Number of users contributed:  354


- Before we procees the data and add it into our database, we should check "k" value for each tag and see if there are any potential problems

In [7]:
lower = re.compile(r'^([a-z]|_)*$')
lower_colon = re.compile(r'^([a-z]|_)*:([a-z]|_)*$')
problemchars = re.compile(r'[=\+/&<>();\'"?%#$@\,\. \t\r\n]')

problem_chars_set = set()
others_set = set()

def key_type(element, keys):
    if element.tag == "tag":
        tag_k_value = element.attrib['k']
        match_lower = re.search(lower,tag_k_value)
        match_lower_colon = re.search(lower_colon,tag_k_value)
        match_problemchars  = re.search(problemchars,tag_k_value)
        
        if match_lower :
            keys['lower'] += 1     
        elif match_lower_colon :
            keys['lower_colon'] += 1            
        elif match_problemchars:
            keys['problemchars'] += 1
            problem_chars_set.add(tag_k_value)
        else :
            keys['other'] += 1
            others_set.add(tag_k_value)
            
    return keys

def process_tags(filename):
    keys = {"lower": 0, "lower_colon": 0, "problemchars": 0, "other": 0}
    for event,element in ET.iterparse(filename):
        keys = key_type(element, keys)

    return keys

process_tags(INPUT_FILENAME)

{'lower': 96127, 'lower_colon': 1962, 'other': 35, 'problemchars': 7}

- The above data shows that there are 35 other category tags and 7 tags which has problem chars in them.
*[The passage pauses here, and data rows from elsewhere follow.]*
Lemma depth_facts m l x oh t c d e : cell m l x oh -> NoDup l.*1 -> (x, (t, c)) ∈ l -> (x < m)%nat -> es !! x = Some e ->
  oh_chainDepth oh = d -> stands d (pos es x) t c /\ (if isDeltaOnDisk oh then 0 < d else d = 0).
Proof.
  intros Hc Hnd Hin Hm He Hd. destruct Hc as [e' t' c' d' _ He' Hst Hin' Hs Hty Hsz Hhash Hch Hpa Hbu|e' _ He' Hst Hni|h o Hm']; [| |lia].
  - destruct (log_unique _ _ _ _ _ _ Hnd Hin Hin') as [<- <-]. assert (d' = d) as -> by congruence. split; [done|].
    rewrite He in He'. injection He' as <-. destruct (stands_facts _ _ _ _ Hs) as [_ Hstor]. pose proof (entry_at_pos _ _ _ He) as Hat.
    assert (IsDelta t = false) as Hnt by by destruct t. unfold isDeltaOnDisk. rewrite Hty, Hnt, (so_disk _ _ _ _ Hst). cbn [orb].
    destruct (IsDelta (en_type e)) eqn:Hde.
    + assert (1 <= d); [|lia]. apply (en_type_delta _ _ He) in Hde. by apply (stands_depth_pos digest fmt es ext Hes d (pos es x) t c e).
    + assert (en_base e = NoBase) as Hnb; [|by eapply stands_base_depth].
      destruct (en_base e) eqn:Hb; [done|..]; assert (IsDelta (en_type e) = true) by (apply (en_type_delta _ _ He); by rewrite Hb); congruence.
  - destruct Hni. by eapply elem_log.
Qed.

Lemma base_facts exc m l (p : Parser S Ob) x e pa pah :
  parsing exc m l p -> p_heap p !! pa = Some pah -> exc <> Some pa -> es !! x = Some e -> linked m l x e pa pah ->
  exists t s c, holds m l pa pah t s /\ PatchDelta s (en_data e) = Ok c /\ stands (oh_chainDepth pah + 1) (pos es x) t c
    /\ (if isDeltaOnDisk pah then 0 < oh_chainDepth pah else oh_chainDepth pah = 0).
Proof.
  intros Hp Hpah Hexc He Hl. pose proof (ho_cells _ _ _ _ _ _ _ _ (pg_heap _ _ _ _ _ _ _ _ _ _ _ Hp) pa pah Hpah Hexc) as Hc.
  destruct (pg_log _ _ _ _ _ _ _ _ _ _ _ Hp) as [Hnd Hlog]. pose proof (entry_at_pos _ _ _ He) as Hat.
  destruct (rs_stands _ _ _ _ Hrs _ _ Hat) as (d0 & t0 & c0 & Hs0).
  assert (en_base e <> NoBase) as Hb by (intros Hb; unfold linked in Hl; by rewrite Hb in Hl).
  destruct (stands_over _ _ _ _ _ Hs0 Hat Hb) as (t' & s' & d' & Hpd & -> & Hov). unfold linked in Hl.
  assert (forall t s, (pa, (t, s)) ∈ l -> stands (oh_chainDepth pah) (pos es pa) t s
    /\ (if isDeltaOnDisk pah then 0 < oh_chainDepth pah else oh_chainDepth pah = 0)) as Hdone.
  { intros t s Hin. destruct (Hlog _ _ _ Hin) as (Hlt & d & Hd). destruct (stands_entry _ _ _ _ _ _ _ _ Hd) as (e' & He').
    apply entry_at_lookup in He' as (k & Hk & Hpos). pose proof (pg_count _ _ _ _ _ _ _ _ _ _ _ Hp).
    apply (pos_inj fmt es Hes) in Hpos as ->; [|lia|by eapply lookup_lt_Some]. by eapply depth_facts. }
  destruct (en_base e) as [|n|h] eqn:Hbe; [done|..].
  - destruct Hl as [(t & s & Hin)%log_elem Hpos]. destruct (Hdone t s Hin) as [Hs Hd]. rewrite Hpos in Hs.
    destruct (stands_det digest fmt es ext Hes Hrs _ _ _ _ _ _ _ Hs Hov) as [-> ->].
    exists t0, s', c0. split_and!; [by left|done| |done]. by apply (stands_ofs digest fmt es ext _ _ e n t0 s').
  - destruct Hov as [Hobj Hid]. destruct Hl as [(t & s & Hin & Hid')|[Hm Hh]].
    + destruct (Hdone t s Hin) as [Hs Hd]. destruct (rs_ids _ _ _ _ Hrs t s t0 s') as [-> ->]; [by eapply stands_an_object|done|congruence|].
      exists t0, s', c0. split_and!; [by left|done| |done]. by apply (stands_ref digest fmt es ext _ _ (pos es pa) e h t0 s').
    + destruct Hc as [? ? ? ? Hlt|? Hlt|h' o _ Ho Hhash Hext Hdisk Hch Hpa Hty]; [lia..|]. assert (h' = h) as -> by congruence.
      destruct (rs_ext _ _ _ _ Hrs _ _ Ho) as (_ & Hid' & Hstor & _).
      destruct (rs_ids _ _ _ _ Hrs (eo_Type o) (eo_Data o) t0 s') as [Ht Hs]; [by eapply ext_an_object|done|congruence|].
      exists t0, s', c0. split_and!; [right; split; [done|]; exists o; by rewrite Hh|done| |].
      * rewrite Hch, <-Ht. apply (stands_thin digest fmt es ext _ e h o); [done..|by rewrite Hs].
      * unfold isDeltaOnDisk. rewrite Hdisk, Hch. destruct Hty as [[-> _]|[-> _]]; [done|]. by destruct (eo_Type o).
Qed.

(** The base of the entry is known. *)
Definition ready (l : log) (x : nat) (e : entry) : Prop :=
  match en_base e with
  | NoBase => False
  | OfsBase n => exists pa, pa ∈ l.*1 /\ pos es pa = pos es x - n
  | RefBase h => (exists pa t s, (pa, (t, s)) ∈ l /\ object_id t s = h) \/ is_Some (ext !! h)
  end.

Lemma parsing_weaken exc m l p : parsing None m l p -> parsing exc m l p.
Proof. intros [[] ? ? ? ? ? ? ?]. split; try done. split; [done| |done]. intros. auto. Qed.

Lemma parsing_link m l (p : Parser S Ob) x pa : parsing (Some x) m l p -> (x < m)%nat -> (pa < length (p_heap p))%nat ->
  parsing (Some x) m l (set_heap p (alter (fun oh => set_parent oh pa) x (p_heap p))).
Proof. intros Hp Hx Hpa. apply parsing_alter; [done|]. intros oh Hoh. split_and!; [lia|done|]. by intros pb [= <-]. Qed.

Lemma parsing_alloc m l p h o : parsing None m l p -> ext !! h = Some o -> parsing None m l (set_heap p (p_heap p ++ [placeholder h])).
Proof.
  intros [[Hlen Hcells Hpar] [Hmade Hoi Hoff Hhash Hhashed] Hstore Hpsrc Hpobs Hlog Hcount Hfix] Ho. split; try done; cbn [p_heap set_heap].
  - split; rewrite ?length_app; cbn [length]; [lia| |].
    + intros x oh [Hx|[Hx Hoh]]%lookup_app_Some _; [by apply Hcells|]. apply list_lookup_singleton_Some in Hoh as [Hx0 <-].
      eapply cell_thin; try done; [lia|]. left. split; [done|by left].
    + intros x oh pa [Hx|[Hx Hoh]]%lookup_app_Some Hpa; [pose proof (Hpar _ _ _ Hx Hpa); lia|].
      apply list_lookup_singleton_Some in Hoh as [Hx0 <-]. done.
  - split; try done. intros k x Hx. destruct (Hhash k x Hx) as [|(oh & Hm & Hoh & Hk)]; [by left|right].
    exists oh. split; [done|]. split; [|done]. by apply lookup_app_l_Some.
Qed.

Lemma parsing_cached exc m l (p : Parser S Ob) h pa pah :
  parsing exc m l p -> p_heap p !! pa = Some pah -> (exists t s, (pa, (t, s)) ∈ l /\ object_id t s = h) \/ ((m <= pa)%nat /\ oh_Hash pah = h) ->
  parsing exc m l (set_cache p {| c_oi := c_oi (p_cache p); c_oiByHash := <[h := pa]> (c_oiByHash (p_cache p));
    c_oiByOffset := c_oiByOffset (p_cache p); c_made := true |}).
Proof.
  intros [Hheap [Hmade Hoi Hoff Hhash Hhashed] Hstore Hpsrc Hpobs Hlog Hcount Hfix] Hpa Hl. split; try done. split; cbn; try done.
  - intros k x. destruct (decide (k = h)) as [->|Hne]; [|rewrite lookup_insert_ne by done; apply Hhash].
    rewrite lookup_insert_eq. intros [= <-]. destruct Hl as [|[Hm Hk]]; [by left|right]. by exists pah.
  - intros x t c Hx. destruct (decide (object_id t c = h)) as [->|Hne]; [by rewrite lookup_insert_eq|].
    rewrite lookup_insert_ne by done. by eapply Hhashed.
Qed.

Lemma en_type_base k e : es !! k = Some e ->
  match en_base e with NoBase => IsDelta (en_type e) = false | OfsBase _ => en_type e = OFSDeltaObject | RefBase _ => en_type e = REFDeltaObject end.
Proof.
  intros He. destruct (entry_lookup_ok _ _ Hes _ _ He) as [_ Href _ _]. unfold ref_encodes in Href. destruct (en_base e); by destruct Href.
Qed.

Lemma pending_cell m l x oh e : cell m l x oh -> (x < m)%nat -> x ∉ l.*1 -> es !! x = Some e ->
  static es x e oh /\ oh_Type oh = en_type e /\ oh_Size oh = len (en_data e) /\ IsZero (oh_Hash oh) = true /\ oh_chainDepth oh = 0
    /\ oh_parent oh = None /\ oh_content oh = (if lowMemoryMode then None else Some (en_data e)).
Proof.
  intros Hc Hm Hni He. destruct Hc as [e' t' c' d' _ He' Hst Hin'|e' _ He' Hst _|h o Hm']; [|naive_solver|lia].
  destruct Hni. by eapply elem_log.
Qed.

Lemma set_base_ok m l (p : Parser S Ob) x oh e :
  parsing None m l p -> (x < m)%nat -> x ∉ l.*1 -> es !! x = Some e -> p_heap p !! x = Some oh -> ready l x e ->
  exists p' pa pah, set_base x p = (Ok tt, p') /\ parsing (Some x) m l p' /\ p_heap p' !! x = Some (set_parent oh pa)
    /\ pa <> x /\ p_heap p' !! pa = Some pah /\ linked m l x e pa pah.
Proof.
  intros Hp Hm Hni He Hx Hready.
  pose proof (ho_cells _ _ _ _ _ _ _ _ (pg_heap _ _ _ _ _ _ _ _ _ _ _ Hp) x oh Hx ltac:(done)) as Hc.
  destruct (pending_cell _ _ _ _ _ Hc Hm Hni He) as (Hst & Hty & _ & _ & _ & Hpa0 & _).
  pose proof (en_type_base x e He) as Hbt. unfold set_base, ready, linked in *.
  rewrite (st_bind_Ok _ _ _ _ _ (deref_ok _ _ _ Hx)), (st_bind_Ok (st_get _) _ _ _ _ eq_refl), Hty.
  pose proof (ho_length _ _ _ _ _ _ _ _ (pg_heap _ _ _ _ _ _ _ _ _ _ _ Hp)) as Hlen.
  destruct (pg_cache _ _ _ _ _ _ _ _ _ _ _ Hp) as [Hmade Hoi Hoff Hhash Hhashed].
  destruct (pg_log _ _ _ _ _ _ _ _ _ _ _ Hp) as [Hnd Hlog].
  destruct (en_base e) as [|n|h] eqn:Hb; [done|..]; rewrite Hbt.
  - destruct Hready as (pa & Hin & Hpos). rewrite (so_offref _ _ _ _ Hst n Hb).
    rewrite (proj2 (Hoff (pos es x - n) pa)) by done.
    assert (pa < m)%nat as Hpm by by eapply log_ids. destruct (lookup_lt_is_Some_2 (p_heap p) pa) as [pah Hpah]; [lia|].
    exists (set_heap p (alter (fun oh => set_parent oh pa) x (p_heap p))), pa, pah. assert (pa <> x) by by intros ->.
    split; [done|]. split; [apply parsing_link; [by apply parsing_weaken|done|lia]|]. cbn [p_heap set_heap].
    rewrite (lookup_alter_at _ _ _ _ Hx), list_lookup_alter_ne by done. done.
  - rewrite (so_ref _ _ _ _ Hst h Hb).
    assert (exists p1 pa pah, (match c_oiByHash (p_cache p) !! h with None => alloc (placeholder h) | Some pa => mret pa end) p = (Ok pa, p1)
      /\ parsing None m l p1 /\ p_heap p1 !! x = Some oh /\ pa <> x /\ p_heap p1 !! pa = Some pah /\ p_cache p1 = p_cache p
      /\ ((exists t s, (pa, (t, s)) ∈ l /\ object_id t s = h) \/ ((m <= pa)%nat /\ oh_Hash pah = h))) as (p1 & pa & pah & Ha & Hp1 & Hx1 & Hne & Hpah & Hc1 & Hl).
    { destruct (c_oiByHash (p_cache p) !! h) as [pa|] eqn:Hca.
      - destruct (Hhash _ _ Hca) as [(t & s & Hin & Hid)|(pah & Hpm & Hpah & Hph)].
        + destruct (Hlog _ _ _ Hin) as [Hpm _]. destruct (lookup_lt_is_Some_2 (p_heap p) pa) as [pah Hpah]; [lia|].
          exists p, pa, pah. split_and!; try done; [intros ->; by apply Hni, (elem_log _ _ _ _ Hin)|left; eauto].
        + exists p, pa, pah. split_and!; try done; [lia|by right].
      - destruct Hready as [(pa & t & s & Hin & Hid)|[o Ho]]; [destruct (Hhashed _ _ _ Hin) as [y Hy]; by rewrite Hid, Hca in Hy|].
        eexists _, _, (placeholder h). split; [reflexivity|]. split; [by eapply parsing_alloc|]. cbn [p_heap set_heap].
        split; [by apply lookup_app_l_Some|]. split; [lia|]. split; [by rewrite lookup_app_r, Nat.sub_diag by lia|].
        split; [done|]. right. split; [lia|done]. }
    rewrite (st_bind_Ok _ _ _ _ _ Ha), (st_bind_Ok _ _ _ _ _ (update_run _ _ _)), Hmade. cbn [negb].
    set (p2 := set_heap p1 (alter (fun oh => set_parent oh pa) x (p_heap p1))).
    assert (parsing (Some x) m l p2) as Hp2 by (apply parsing_link; [by apply parsing_weaken|done|by eapply lookup_lt_Some]).
    assert (p_heap p2 !! pa = Some pah) as Hpah2 by (cbn; by rewrite list_lookup_alter_ne).
    eexists _, pa, pah. split; [unfold st_set; reflexivity|].
    pose proof (parsing_cached _ _ _ _ h pa pah Hp2 Hpah2 Hl) as Hp3. rewrite <-Hc1. split; [exact Hp3|].
    cbn [p_heap set_cache set_heap p2]. rewrite (lookup_alter_at _ _ _ _ Hx1), list_lookup_alter_ne by done. done.
Qed.

Lemma processDelta_ok m l (p : Parser S Ob) x e :
  parsing None m l p -> (x < m)%nat -> x ∉ l.*1 -> es !! x = Some e -> ready l x e ->
  exists p' t c, processDelta digest fmt seekable lowMemoryMode x p = (Ok tt, p') /\ parsing None m (l ++ [(x, (t, c))]) p'.
Proof.
  intros Hp Hm Hni He Hready. pose proof (pg_heap _ _ _ _ _ _ _ _ _ _ _ Hp) as [Hlen Hcells _].
  destruct (lookup_lt_is_Some_2 (p_heap p) x) as [oh Hx]; [lia|].
  destruct (pending_cell _ _ _ _ _ (Hcells _ _ Hx ltac:(done)) Hm Hni He) as (Hst & Hty & Hsz & Hz & Hch & Hpa0 & Hco).
  destruct (set_base_ok _ _ _ _ _ _ Hp Hm Hni He Hx Hready) as (p1 & pa & pah & Hb & Hp1 & Hx1 & Hne & Hpah & Hl).
  destruct (base_facts (Some x) m l p1 x e pa pah) as (t & s & c & Hh & Hpd & Hs & Hdepth); [done..|congruence|done|done|].
  pose proof (rs_depth _ _ _ _ Hrs _ _ _ _ Hs) as Hmax.
  assert (en_base e <> NoBase) as Hnb by (intros Hnb; unfold ready in Hready; by rewrite Hnb in Hready).
  unfold processDelta. rewrite (st_bind_Ok _ _ _ _ _ Hb).
  assert (IsDelta (oh_diskType (set_parent oh pa)) = true) as Hdd.
  { cbn. rewrite (so_disk _ _ _ _ Hst). by apply (en_type_delta _ _ He). }
  pose proof (checkDepth_ok x _ pa pah p1 Hx1 Hdd Hch eq_refl Hpah Hdepth Hmax) as Hcd. set (p2 := set_heap p1 _) in Hcd.
  rewrite (st_bind_Ok _ _ _ _ _ Hcd).
  assert (parsing (Some x) m l p2) as Hp2 by by apply parsing_exc.
  set (oh2 := set_depth (set_parent oh pa) (oh_chainDepth pah + 1)).
  assert (p_heap p2 !! x = Some oh2) as Hx2 by (cbn; by rewrite (lookup_alter_at _ _ _ _ Hx1)).
  assert (static es x e oh2) as Hst2 by by destruct Hst.
  destruct (ensureContent_ok m l p2 x e oh2 pa pah t s c) as (p3 & Hec & Hp3 & Hx3); try done; [cbn; by rewrite list_lookup_alter_ne|].
  rewrite (st_bind_Ok _ _ _ _ _ Hec).
  destruct (storeOrCache_ok m l p3 x e (object_header oh2 t c) t c (oh_chainDepth pah + 1) Hp3 Hm He) as (p4 & Hso & Hp4); try done; [by destruct Hst2|].
  by exists p4, t, c.
Qed.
Now lets take a look at these problemchars tags and other category tags to identify those tags, which might be useful later.

In [24]:
print(problem_chars_set)

{'average rate/kg', 'famous for'}

In [26]:
print(others_set)

{'source_2', 'AND_a_c', 'fuel:octane_91', 'source_1', 'fuel:octane_92', 'fuel:octane_80', 'naptan:CommonName', 'mtb:scale:uphill', 'plant:output:electricity', 'FIXME', 'mtb:scale:imba', 'Business', 'is_in:iso_3166_2', 'name_1', 'FID_1', 'currency:INR', 'AND_a_nosr_p', 'IR:zone', 'name_2'}


- From the above listed tags, we can discard all of them except for "famous for" tag, as it has some meaningfull data associated with it i.e, it has the value of famous dish of that particular place or resturant. 

- Now lets find out what all different "k" values are present in the data set.

In [11]:
def process_tags_k_val(filename):
    tags_k_values_dict = {}
    final_list = list(others_set) + list(problem_chars_set)
    for event,element in ET.iterparse(filename):
        if element.tag == 'tag' :
            tag_k = element.attrib['k']
            if tag_k not in final_list:
                if tag_k not in tags_k_values_dict:
                    tags_k_values_dict[tag_k] = 1
                else :
                    tags_k_values_dict[tag_k] += 1
                
    return tags_k_values_dict

tags = process_tags_k_val(INPUT_FILENAME)

In [21]:
tags_file = open('tags.txt','w')
for k in sorted(tags.keys()):
    tags_file.write("{0} --> {1}\n".format(k,tags[k]))
tags_file.close()